→ **EXERCISE DESCRIPTION**: Once the line with "ManifestResponse manifest path status" is found in the entries below, print it and each following line exactly, stopping after the line with "the version; any"; print nothing else.

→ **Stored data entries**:
Lemma ManifestResponse_Ok manifest path status db db' resp :
  ManifestResponse manifest path status db = (db', Ok resp) →
  db' = db
  ∧ resp = Response status
      [("Docker-Distribution-Api-Version", HStr "registry/2.0");
       ("Docker-Content-Digest", HStr (Content_digest manifest.2));
       ("Location", HStr ("/v2/" +:+ path +:+ "/manifests/" +:+ Content_digest manifest.2));
       ("Content-Length", HInt 0)].
Proof.
  unfold ManifestResponse, mbind, M_bind, _artifacts_get.
  destruct (queryset_get _ _) as [[? a]|]; [|done].
  destruct (artifacts db !! a); [|done].
  by intros [= <- <-].
Qed.

(** C6.  [Manifests.head] and [Manifests.get] resolve a reference against the
    served repository version in the same way.  A reference that begins with
    [sha256:] is looked up as the digest of a manifest among the content of
    the version; any other reference is looked up as the name of a tag among
    the content of the version, and the tag is followed to its
    [tagged_manifest].  With no matching row both fail with [NotFound]; with
    one, both answer for the manifest the reference resolves to. *)
Theorem Manifests_head_get_resolve `{Externals} path reference db distribution
    repository version :
  get_drv_pull path db = (db, Ok (distribution, repository, Some version)) →
  let rows := matching_rows db version reference in
  let url manifest :=
    CONTENT_ORIGIN +:+ "/pulp/container/" +:+ path +:+ "/manifests/"
      +:+ Content_digest manifest.2 in
  (rows = [] →
     Manifests_head path reference db = (db, Raise NotFound)
     ∧ Manifests_get path reference db = (db, Raise NotFound))
  ∧ (∀ row manifest,
       rows = [row] → dereference reference row db = (db, Ok manifest) →
       resolves_to db version reference manifest
       ∧ (str_take 7 reference = "sha256:" → manifest = row)
       ∧ Manifests_get path reference db = (db, Ok (Redirect (url manifest)))
       ∧ Manifests_head path reference db = ManifestResponse manifest path 200 db)
  ∧ (∀ db1 db2 status headers location,
       Manifests_head path reference db = (db1, Ok (Response status headers)) →
       Manifests_get path reference db = (db2, Ok (Redirect location)) →
       ∃ manifest,
         resolves_to db version reference manifest
         ∧ headers !! 1%nat = Some ("Docker-Content-Digest", HStr (Content_digest manifest.2))
         ∧ location = url manifest).
Proof.
  intros Hpull rows url. subst rows.
  rewrite (Manifests_head_unfold _ _ _ _ _ _ Hpull).
  rewrite (Manifests_get_unfold _ _ _ _ _ _ Hpull).
  split; [|split].
  - intros ->. by unfold mbind, M_bind, lift, get_object_or_404.
  - intros row manifest Hrows Hderef.
    destruct (dereference_Ok _ _ _ _ _ _ Hrows Hderef) as [_ Hres].
    split; [done|]. split.
    { intros Hprefix. unfold dereference in Hderef.
      rewrite bool_decide_eq_true_2 in Hderef by done. by injection Hderef. }
    rewrite Hrows. unfold mbind, M_bind, lift, get_object_or_404. simpl.
    rewrite Hderef. by split.
  - intros db1 db2 status headers location.
    unfold mbind, M_bind, lift, get_object_or_404, queryset_get.
    destruct (matching_rows db version reference) as [|row [|]] eqn:Hrows;
      [done| |done].
    destruct (dereference reference row db) as [db' [manifest|e]] eqn:Hderef;
      [|done].
    destruct (dereference_Ok _ _ _ _ _ _ Hrows Hderef) as [-> Hres].
    intros Hhead [= <- <-].
    apply ManifestResponse_Ok in Hhead as [_ [= -> ->]].
    by exists manifest.
Qed.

→ **SOLVED EXERCISE**:
  ManifestResponse manifest path status db = (db', Ok resp) →
  db' = db
  ∧ resp = Response status
      [("Docker-Distribution-Api-Version", HStr "registry/2.0");
       ("Docker-Content-Digest", HStr (Content_digest manifest.2));
       ("Location", HStr ("/v2/" +:+ path +:+ "/manifests/" +:+ Content_digest manifest.2));
       ("Content-Length", HInt 0)].
Proof.
  unfold ManifestResponse, mbind, M_bind, _artifacts_get.
  destruct (queryset_get _ _) as [[? a]|]; [|done].
  destruct (artifacts db !! a); [|done].
  by intros [= <- <-].
Qed.

(** C6.  [Manifests.head] and [Manifests.get] resolve a reference against the
    served repository version in the same way.  A reference that begins with
    [sha256:] is looked up as the digest of a manifest among the content of
    the version; any other reference is looked up as the name of a tag among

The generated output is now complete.